Not surprisingly, the 2009 revision (PNDH-3) reflects the platform of the ruling Partido dos Trabalhadores (PT), which was founded by Luiz Inácio Lula da Silva (Lula), the former president convicted in 2017 of corruption and money-laundering in connection with the Petrobras scandal and sentenced to more than nine years in prison. He lost his case on appeal last month. In true Marxist fashion, he states:
“This PNDH-3 will be a consistent and sure road map for continuing the historical march to rescue our country from its slave, subaltern, elitist, and exclusionary past toward the construction of a society increasingly based on the great human ideals of freedom, equality and fraternity” (p. 14).
Partido dos Trabalhadores
But PNDH-3 is hardly a road map for liberté, égalité, and fraternité. Instead, it outlines the creation of a New Brazil based on gender ideology, abortion, deconstruction of “heteronormativity” (p. 121), promotion of underage sex, revision of the educational system to reflect party values, curtailment of parental authority, restriction of private property, censorship of the media, disarmament of civilians, militarization of the police, expansion of “public safety” (p. 127) efforts, and the “public construction of truth” (p. 214), which excludes religion. All of this is to be accomplished through legislation and executive orders and paid for, in large part, by “international organs” like the Ford Foundation.

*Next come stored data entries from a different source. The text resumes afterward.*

(* ===== verification/RankingDemo.v ===== *)
(** * A concrete ranking

    The theorems about searches applied to the database of [FacetDemo]: the documents 0 to 8
    and 20 to 28 have a letter from A to I, the document 50 has none. *)
From S2P Require Import Prelude Json FieldsIdsMap Obkv FacetDb FacetTree FacetSort FacetInsert FacetUpdate FacetF64 FacetExtract FacetIndex FacetDemo Distinct BucketSort RankingOrder ScoreDetails SortRule GeoSort Filter Criteria Search SearchSpec.
From S2P Require DocumentsIds Transform Settings Concrete.
Import DocumentsIds (DocumentId).
Import Transform (bitmap_iter).

Definition lettered : list DocumentId := [0; 1; 2; 3; 4; 5; 6; 7; 8; 20; 21; 22; 23; 24; 25; 26; 27; 28]%N.
Definition letter_of (d : DocumentId) : bytes := letter (N.to_nat (if (d <? 20)%N then d else d - 20)).
Definition shelf : FacetIndex :=
  mkIndex (mkFacets (mkStore letters ∅ ((λ d, (field, d, letter_of d, letter_of d)) <$> lettered)) empty_store ∅) ∅ ∅ ∅.

Definition ascii_from_utf8 (b : bytes) : option string := Some (String.string_of_list_ascii b).
(** From the last letter to the first one; every query fits. *)
Definition by_letter : @Sort FacetError unit := mkSortRule "letter" (Some field) false None None false.
Definition any_query (_ : unit) (_ : gset DocumentId) : Prop := True.
Definition shelf_rules : list (RankingRule FacetError unit ScoreDetails) := [sort_rule (λ e, e) ascii_from_utf8 shelf by_letter].
Definition asked : gset DocumentId := {[0; 4; 8; 20; 28; 50]}%N.

Lemma shelf_sortable : sortable ascii_from_utf8 shelf field.
Proof.
  split.
  - intros []; [apply letters_tree_ok|apply facet_ok_tree, facet_ok_empty].
  - intros []; [apply letters_length|done].
  - intros d b (v & Hv & _). by apply not_elem_of_nil in Hv.
  - intros d b _. by eexists.
Qed.

Lemma by_letter_lawful : Forall (lawful any_query) shelf_rules.
Proof.
  constructor; [|constructor]. eapply grades_lawful, sort_rule_grades; [done|intros f [= <-]; apply shelf_sortable|done].
Qed.

(** The documents with the same letter. *)
Lemma shelf_classes : classes (class shelf field).
Proof.
  assert (∀ d, d ∈ lettered ∨ class shelf field d = ∅) as Hall.
  { intros d. destruct (decide (d ∈ lettered)) as [|Hd]; [by left|right].
    unfold class, distinct_single_docid, facet_string_values, facet_values.
    replace (filter _ _) with ([] : list (FieldId * DocumentId * bytes * bytes)); [done|].
    destruct (filter _ _) as [|e l] eqn:Hf; [done|exfalso]. assert (e ∈ e :: l) as He by left. rewrite <- Hf in He.
    apply list_elem_of_filter in He as [He (d2 & -> & Hd2)%list_elem_of_fmap]. cbn in He. by injection He as ->. }
  assert (Forall (λ d, d ∈ class shelf field d ∧ Forall (λ d', class shelf field d' = class shelf field d) (elements (class shelf field d))) lettered) as Hin
    by (apply (bool_decide_unpack _); vm_compute; reflexivity).
  rewrite Forall_forall in Hin. split.
  - intros d d' Hd'. destruct (Hall d) as [Hd|Hd]; [|by rewrite Hd in Hd'].
    destruct (Hin d Hd) as [_ Hf]. rewrite Forall_forall in Hf. apply Hf. by apply elem_of_elements.
  - intros d. destruct (Hall d) as [Hd|Hd]; [left; by apply Hin|by right].
Qed.

(** One document for each letter, the last letter first; the page of two after the first. *)
Example search_page :
  docids <$> match bucket_sort shelf (Some field) 1 2 Detailed 100 shelf_rules tt asked with Some (Ok out) => Some out | _ => None end
    = Some [4%N; 0%N].
Proof. vm_compute. reflexivity. Qed.

(** The whole ranking has four documents; the theorem gives the page. *)
Lemma bucket_sort_spec_witness :
  ∃ ranking, sorts shelf (Some field) shelf_rules tt asked ranking ∧ kept (same_value shelf (Some field)) asked ranking.*1 ∧
    ∃ n, ∀ fuel, n ≤ fuel → ∃ out,
      bucket_sort shelf (Some field) 1 2 Detailed fuel shelf_rules tt asked = Some (Ok out) ∧
      result_ok (Some field) 1 2 Detailed asked out ranking.
Proof.
  apply (bucket_sort_spec shelf (Some field) 1 2 Detailed any_query shelf_rules tt asked).
  - apply by_letter_lawful.
  - exact I.
  - apply shelf_classes.
  - by left.
Defined.

Lemma distinct_page_starts_at_zero_witness :
  ∃ out : @BucketSortOutput ScoreDetails,
    bucket_sort (E := FacetError) shelf (Some field) 1 1 Detailed 0 [] tt asked = Some (Ok out) ∧ docids out = [0; 4]%N.
Proof.
  destruct (distinct_page_starts_at_zero (E := FacetError) (Score := ScoreDetails) shelf (Some field) 1 1 Detailed asked 0 tt field)
    as (out & Hout & Hdocs); [done|by vm_compute; lia|done|].
  exists out. split; [exact Hout|]. rewrite Hdocs. vm_compute. reflexivity.
Defined.

(** ** A search on the two documents of [FacetDemo] *)
Import Concrete FacetExtract.Demo.
#[local] Open Scope list_scope.

Definition library : SearchIndex :=
  mkSearchIndex Filter.Demo.index (Some [Settings.Sort; Settings.Desc "title"%string]) ["tags"%string] None None ∅.
Definition by_tags : option (list AscDesc) := Some [AscBy (Field "tags")].

Lemma library_ok : search_index_ok as_f64 ascii_from_utf8 normalize Filter.Demo.no_rtree two_known [tags] library.
Proof.
  split.
  - apply Filter.Demo.index_ok.
  - by intros []; vm_compute.
  - intros f d s _ _. by eexists.
  - split; [|by right]. intros d d' Hd. by apply not_elem_of_empty in Hd.
Qed.

Lemma library_faceted : fields_faceted [tags] library by_tags.
Proof.
  split; [intros c ->%list_elem_of_singleton; by eexists|].
  assert (search_fields library by_tags = [("tags", true); ("title", false)]%string) as -> by by vm_compute.
  intros name asc f Hin Hf. repeat (apply elem_of_cons in Hin as [[= -> ->]|Hin]); [..|by apply not_elem_of_nil in Hin].
  - vm_compute in Hf. injection Hf as <-. left.
  - by vm_compute in Hf.
Qed.

(** No distance is needed. *)
Definition no_op (x y : f64) : f64 := x.
Definition no_fun (x : f64) : f64 := x.
Definition by_latitude (p q : point) : f64 := q.1.
Definition no_tree (_ : FacetIndex) : option unit := None.
Definition no_neighbor (_ : unit) (_ : f64 * f64 * f64) : list (DocumentId * point) := [].


Lemma vector_search_spec_witness :
  ∃ res, vector_search {[0%N := 7%N; 1%N := 8%N; 2%N := 7%N]} [1%N; 2%N; 0%N] {[7%N; 8%N]} 1 3 = Ok res ∧ documents_ids res = [7%N].
Proof.
  destruct (vector_search_spec {[0%N := 7%N; 1%N := 8%N; 2%N := 7%N]} {[7%N; 8%N]} [1%N; 2%N; 0%N] [8%N; 7%N; 7%N] 1 3)
    as (res & Hres & Hdocs & _); [repeat constructor|done|].
  exists res. split; [exact Hres|]. rewrite Hdocs. vm_compute. reflexivity.
Defined.

(** ** Three places *)
Definition f64_of (n : Z) : f64 := (match n with 1 => 4607182418800017408 | 2 => 4611686018427387904 | _ => 4613937818241073152 end)%Z.
Definition encoded (n : Z) : bytes := default [] (OrderedF64Codec.bytes_encode (f64_of n)).
Definition place (d : DocumentId) (lat : Z) : list (FieldId * DocumentId * bytes * bytes) :=
  [(0%N, d, encoded lat, []); (1%N, d, encoded 1, [])].
Definition places : FacetIndex :=
  mkIndex (mkFacets empty_store (mkStore [] ∅ (place 1 2 ++ place 2 3 ++ place 3 1)) ∅) ∅ ∅ ∅.
Definition place_fields : FieldsIdsMap :=
  mkFieldsIdsMap {["_geo.lat"%string := 0%N; "_geo.lng"%string := 1%N]} {[0%N := "_geo.lat"%string; 1%N := "_geo.lng"%string]} (Some 2%N).

Definition near : @GeoSortRule unit unit := geo_new default_strategy {[1%N; 2%N; 3%N]} (f64_of 1, f64_of 1) true.
Abbreviation start_near := (geo_start_iteration (E := unit) no_op no_op no_op no_fun no_fun no_fun by_latitude no_tree no_neighbor tt place_fields places).
Abbreviation buckets_near := (geo_buckets (E := unit) no_op no_op no_op no_fun no_fun no_fun by_latitude no_tree no_neighbor tt).
Abbreviation next_near := (geo_next_bucket (E := unit) no_op no_op no_op no_fun no_fun no_fun by_latitude no_tree no_neighbor tt places).

Lemma geo_sort_order_witness :
  ∃ g1 order, start_near {[1%N; 2%N; 3%N; 4%N]} tt near = Ok g1 ∧ order ≡ₚ [(1%N, (f64_of 2, f64_of 1)); (2%N, (f64_of 3, f64_of 1)); (3%N, (f64_of 1, f64_of 1))] ∧
    buckets_near (length order + 1) places {[1%N; 2%N; 3%N; 4%N]} g1 =
      Ok (((λ p, ({[p.1]}, geo_score near (Some p.2))) <$> order) ++ [({[1%N; 2%N; 3%N; 4%N]} ∖ geo_candidates near, geo_score near None)]).
Proof.
  destruct (geo_sort_order (E := unit) no_op no_op no_op no_fun no_fun no_fun by_latitude no_tree no_neighbor tt place_fields places
    {[1%N; 2%N; 3%N; 4%N]} tt near 0%N 1%N [(1%N, (f64_of 2, f64_of 1)); (2%N, (f64_of 3, f64_of 1)); (3%N, (f64_of 1, f64_of 1))])
    as (g1 & order & Hstart & Hperm & _ & Hrun); [done..|by vm_compute|by vm_compute|].
  exists g1, order. exact (conj Hstart (conj Hperm Hrun)).
Defined.

(** After the document 1, the documents 2 and 3 are in one bucket. *)
Definition near_again : @GeoSortRule unit unit := match start_near {[1%N]} tt near with Ok g => g | _ => near end.
Definition near_other : @GeoSortRule unit unit := match start_near {[2%N; 3%N]} tt (geo_end_iteration near_again) with Ok g => g | _ => near end.

Lemma geo_sort_forgets_witness :
  ∃ g4, next_near {[2%N; 3%N]} near_other = Ok (Some (mkOutput tt {[2%N; 3%N]} (geo_score near_other None)), g4).
Proof.
  apply (geo_sort_forgets (E := unit) no_op no_op no_op no_fun no_fun no_fun by_latitude no_tree no_neighbor tt place_fields places
    {[1%N]} {[2%N; 3%N]} tt tt near near_again near_again near_other).
  - vm_compute. reflexivity.
  - constructor.
  - set_solver.
  - vm_compute. reflexivity.
Defined.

If Lula manages to survive and run for the presidency again, which he is threatening to do, New Brazil may become a reality. It doesn’t take much imagination to predict what would happen. Just look at Brazil’s neighbor to the north, Venezuela, where a humanitarian crisis has forced hundreds of thousands to flee across the border to Columbia. Nobody at CNN or The New York Times seems interested in covering the story, because, after all, human rights violations are committed by the Right, not the Left, and certainly not by a Chavista like Nicolás Maduro. If there is no food, no medicine, no work, and no housing, it is the fault of Secretary of State Tillerson and the Trump administration.
Seriously, I would love to stand up for human rights and the universal declaration. But that’s not the reality, at least not in Brazil, which is using a document that John Paul II praised as “one of the highest expressions of the human conscience” for its own political purposes. But maybe that was the intention all along.
Thanks, United Nations, but I’ll sit this one out.